Goal of the exercise: Write out all the data below exactly.

Records supplied:
------------------------------

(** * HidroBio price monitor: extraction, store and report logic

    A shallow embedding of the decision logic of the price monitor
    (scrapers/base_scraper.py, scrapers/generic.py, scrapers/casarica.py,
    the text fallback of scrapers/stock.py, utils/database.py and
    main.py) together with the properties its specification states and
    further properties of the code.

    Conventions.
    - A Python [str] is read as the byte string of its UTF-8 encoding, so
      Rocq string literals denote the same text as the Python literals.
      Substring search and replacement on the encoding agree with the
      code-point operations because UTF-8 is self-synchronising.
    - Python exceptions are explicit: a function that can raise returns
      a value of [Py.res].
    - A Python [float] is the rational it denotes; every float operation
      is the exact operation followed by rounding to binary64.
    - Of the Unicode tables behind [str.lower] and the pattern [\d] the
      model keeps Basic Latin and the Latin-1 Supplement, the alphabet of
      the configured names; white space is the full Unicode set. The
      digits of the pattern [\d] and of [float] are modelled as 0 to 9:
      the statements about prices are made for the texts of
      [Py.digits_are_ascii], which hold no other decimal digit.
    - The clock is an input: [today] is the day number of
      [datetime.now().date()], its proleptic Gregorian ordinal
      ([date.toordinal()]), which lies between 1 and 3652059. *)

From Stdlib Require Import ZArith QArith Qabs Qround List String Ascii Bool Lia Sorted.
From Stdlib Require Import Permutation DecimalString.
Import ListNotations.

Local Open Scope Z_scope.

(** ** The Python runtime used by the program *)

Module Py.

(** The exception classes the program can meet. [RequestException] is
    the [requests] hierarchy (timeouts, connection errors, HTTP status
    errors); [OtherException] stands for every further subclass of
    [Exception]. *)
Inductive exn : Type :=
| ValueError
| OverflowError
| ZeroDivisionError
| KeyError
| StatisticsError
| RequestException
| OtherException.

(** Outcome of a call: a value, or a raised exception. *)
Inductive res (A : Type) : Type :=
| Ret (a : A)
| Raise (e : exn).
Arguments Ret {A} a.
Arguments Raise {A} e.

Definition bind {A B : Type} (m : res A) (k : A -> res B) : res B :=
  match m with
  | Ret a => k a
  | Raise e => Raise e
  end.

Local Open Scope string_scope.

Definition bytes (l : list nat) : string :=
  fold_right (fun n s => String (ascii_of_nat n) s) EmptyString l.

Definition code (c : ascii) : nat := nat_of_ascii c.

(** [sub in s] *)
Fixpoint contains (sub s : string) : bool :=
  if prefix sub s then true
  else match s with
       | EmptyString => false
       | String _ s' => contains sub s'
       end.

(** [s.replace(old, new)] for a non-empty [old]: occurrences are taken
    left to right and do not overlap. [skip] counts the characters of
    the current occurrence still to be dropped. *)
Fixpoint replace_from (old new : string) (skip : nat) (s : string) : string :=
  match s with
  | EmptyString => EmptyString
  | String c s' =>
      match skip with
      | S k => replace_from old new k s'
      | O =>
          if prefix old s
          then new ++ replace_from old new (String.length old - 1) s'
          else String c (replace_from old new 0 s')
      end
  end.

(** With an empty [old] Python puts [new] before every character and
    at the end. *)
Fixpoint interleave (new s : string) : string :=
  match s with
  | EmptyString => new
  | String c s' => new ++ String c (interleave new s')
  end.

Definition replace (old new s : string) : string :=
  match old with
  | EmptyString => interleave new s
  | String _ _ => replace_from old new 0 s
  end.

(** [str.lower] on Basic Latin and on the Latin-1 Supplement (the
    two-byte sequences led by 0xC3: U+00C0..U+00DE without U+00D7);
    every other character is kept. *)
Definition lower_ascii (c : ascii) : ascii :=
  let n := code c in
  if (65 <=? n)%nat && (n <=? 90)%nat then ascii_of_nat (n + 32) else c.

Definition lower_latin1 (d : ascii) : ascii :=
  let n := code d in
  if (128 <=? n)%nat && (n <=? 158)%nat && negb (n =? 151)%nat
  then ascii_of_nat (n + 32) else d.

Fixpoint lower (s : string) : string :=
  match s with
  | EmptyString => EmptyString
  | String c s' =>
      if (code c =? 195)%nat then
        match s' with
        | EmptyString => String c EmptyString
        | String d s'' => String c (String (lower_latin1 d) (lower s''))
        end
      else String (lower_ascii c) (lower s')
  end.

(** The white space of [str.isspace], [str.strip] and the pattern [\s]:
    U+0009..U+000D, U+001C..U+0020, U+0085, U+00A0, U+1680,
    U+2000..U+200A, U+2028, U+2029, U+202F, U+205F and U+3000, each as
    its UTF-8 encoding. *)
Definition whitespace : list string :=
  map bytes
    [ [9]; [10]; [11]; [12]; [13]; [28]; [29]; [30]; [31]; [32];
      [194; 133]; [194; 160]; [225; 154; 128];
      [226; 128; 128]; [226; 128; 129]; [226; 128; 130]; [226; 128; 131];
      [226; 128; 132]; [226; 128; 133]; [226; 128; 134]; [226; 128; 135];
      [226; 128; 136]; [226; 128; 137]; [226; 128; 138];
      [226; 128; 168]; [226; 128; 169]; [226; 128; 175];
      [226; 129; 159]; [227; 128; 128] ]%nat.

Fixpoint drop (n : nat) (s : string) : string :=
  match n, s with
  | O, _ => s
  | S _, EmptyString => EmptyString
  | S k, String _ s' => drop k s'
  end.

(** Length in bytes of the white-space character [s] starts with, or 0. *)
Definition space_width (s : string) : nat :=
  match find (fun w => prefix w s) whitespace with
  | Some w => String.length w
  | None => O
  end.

------------------------------

Answer to this task:
(** * HidroBio price monitor: extraction, store and report logic

    A shallow embedding of the decision logic of the price monitor
    (scrapers/base_scraper.py, scrapers/generic.py, scrapers/casarica.py,
    the text fallback of scrapers/stock.py, utils/database.py and
    main.py) together with the properties its specification states and
    further properties of the code.

    Conventions.
    - A Python [str] is read as the byte string of its UTF-8 encoding, so
      Rocq string literals denote the same text as the Python literals.
      Substring search and replacement on the encoding agree with the
      code-point operations because UTF-8 is self-synchronising.
    - Python exceptions are explicit: a function that can raise returns
      a value of [Py.res].
    - A Python [float] is the rational it denotes; every float operation
      is the exact operation followed by rounding to binary64.
    - Of the Unicode tables behind [str.lower] and the pattern [\d] the
      model keeps Basic Latin and the Latin-1 Supplement, the alphabet of
      the configured names; white space is the full Unicode set. The
      digits of the pattern [\d] and of [float] are modelled as 0 to 9:
      the statements about prices are made for the texts of
      [Py.digits_are_ascii], which hold no other decimal digit.
    - The clock is an input: [today] is the day number of
      [datetime.now().date()], its proleptic Gregorian ordinal
      ([date.toordinal()]), which lies between 1 and 3652059. *)

From Stdlib Require Import ZArith QArith Qabs Qround List String Ascii Bool Lia Sorted.
From Stdlib Require Import Permutation DecimalString.
Import ListNotations.

Local Open Scope Z_scope.

(** ** The Python runtime used by the program *)

Module Py.

(** The exception classes the program can meet. [RequestException] is
    the [requests] hierarchy (timeouts, connection errors, HTTP status
    errors); [OtherException] stands for every further subclass of
    [Exception]. *)
Inductive exn : Type :=
| ValueError
| OverflowError
| ZeroDivisionError
| KeyError
| StatisticsError
| RequestException
| OtherException.

(** Outcome of a call: a value, or a raised exception. *)
Inductive res (A : Type) : Type :=
| Ret (a : A)
| Raise (e : exn).
Arguments Ret {A} a.
Arguments Raise {A} e.

Definition bind {A B : Type} (m : res A) (k : A -> res B) : res B :=
  match m with
  | Ret a => k a
  | Raise e => Raise e
  end.

Local Open Scope string_scope.

Definition bytes (l : list nat) : string :=
  fold_right (fun n s => String (ascii_of_nat n) s) EmptyString l.

Definition code (c : ascii) : nat := nat_of_ascii c.

(** [sub in s] *)
Fixpoint contains (sub s : string) : bool :=
  if prefix sub s then true
  else match s with
       | EmptyString => false
       | String _ s' => contains sub s'
       end.

(** [s.replace(old, new)] for a non-empty [old]: occurrences are taken
    left to right and do not overlap. [skip] counts the characters of
    the current occurrence still to be dropped. *)
Fixpoint replace_from (old new : string) (skip : nat) (s : string) : string :=
  match s with
  | EmptyString => EmptyString
  | String c s' =>
      match skip with
      | S k => replace_from old new k s'
      | O =>
          if prefix old s
          then new ++ replace_from old new (String.length old - 1) s'
          else String c (replace_from old new 0 s')
      end
  end.

(** With an empty [old] Python puts [new] before every character and
    at the end. *)
Fixpoint interleave (new s : string) : string :=
  match s with
  | EmptyString => new
  | String c s' => new ++ String c (interleave new s')
  end.

Definition replace (old new s : string) : string :=
  match old with
  | EmptyString => interleave new s
  | String _ _ => replace_from old new 0 s
  end.

(** [str.lower] on Basic Latin and on the Latin-1 Supplement (the
    two-byte sequences led by 0xC3: U+00C0..U+00DE without U+00D7);
    every other character is kept. *)
Definition lower_ascii (c : ascii) : ascii :=
  let n := code c in
  if (65 <=? n)%nat && (n <=? 90)%nat then ascii_of_nat (n + 32) else c.

Definition lower_latin1 (d : ascii) : ascii :=
  let n := code d in
  if (128 <=? n)%nat && (n <=? 158)%nat && negb (n =? 151)%nat
  then ascii_of_nat (n + 32) else d.

Fixpoint lower (s : string) : string :=
  match s with
  | EmptyString => EmptyString
  | String c s' =>
      if (code c =? 195)%nat then
        match s' with
        | EmptyString => String c EmptyString
        | String d s'' => String c (String (lower_latin1 d) (lower s''))
        end
      else String (lower_ascii c) (lower s')
  end.

(** The white space of [str.isspace], [str.strip] and the pattern [\s]:
    U+0009..U+000D, U+001C..U+0020, U+0085, U+00A0, U+1680,
    U+2000..U+200A, U+2028, U+2029, U+202F, U+205F and U+3000, each as
    its UTF-8 encoding. *)
Definition whitespace : list string :=
  map bytes
    [ [9]; [10]; [11]; [12]; [13]; [28]; [29]; [30]; [31]; [32];
      [194; 133]; [194; 160]; [225; 154; 128];
      [226; 128; 128]; [226; 128; 129]; [226; 128; 130]; [226; 128; 131];
      [226; 128; 132]; [226; 128; 133]; [226; 128; 134]; [226; 128; 135];
      [226; 128; 136]; [226; 128; 137]; [226; 128; 138];
      [226; 128; 168]; [226; 128; 169]; [226; 128; 175];
      [226; 129; 159]; [227; 128; 128] ]%nat.

Fixpoint drop (n : nat) (s : string) : string :=
  match n, s with
  | O, _ => s
  | S _, EmptyString => EmptyString
  | S k, String _ s' => drop k s'
  end.

(** Length in bytes of the white-space character [s] starts with, or 0. *)
Definition space_width (s : string) : nat :=
  match find (fun w => prefix w s) whitespace with
  | Some w => String.length w
  | None => O
  end.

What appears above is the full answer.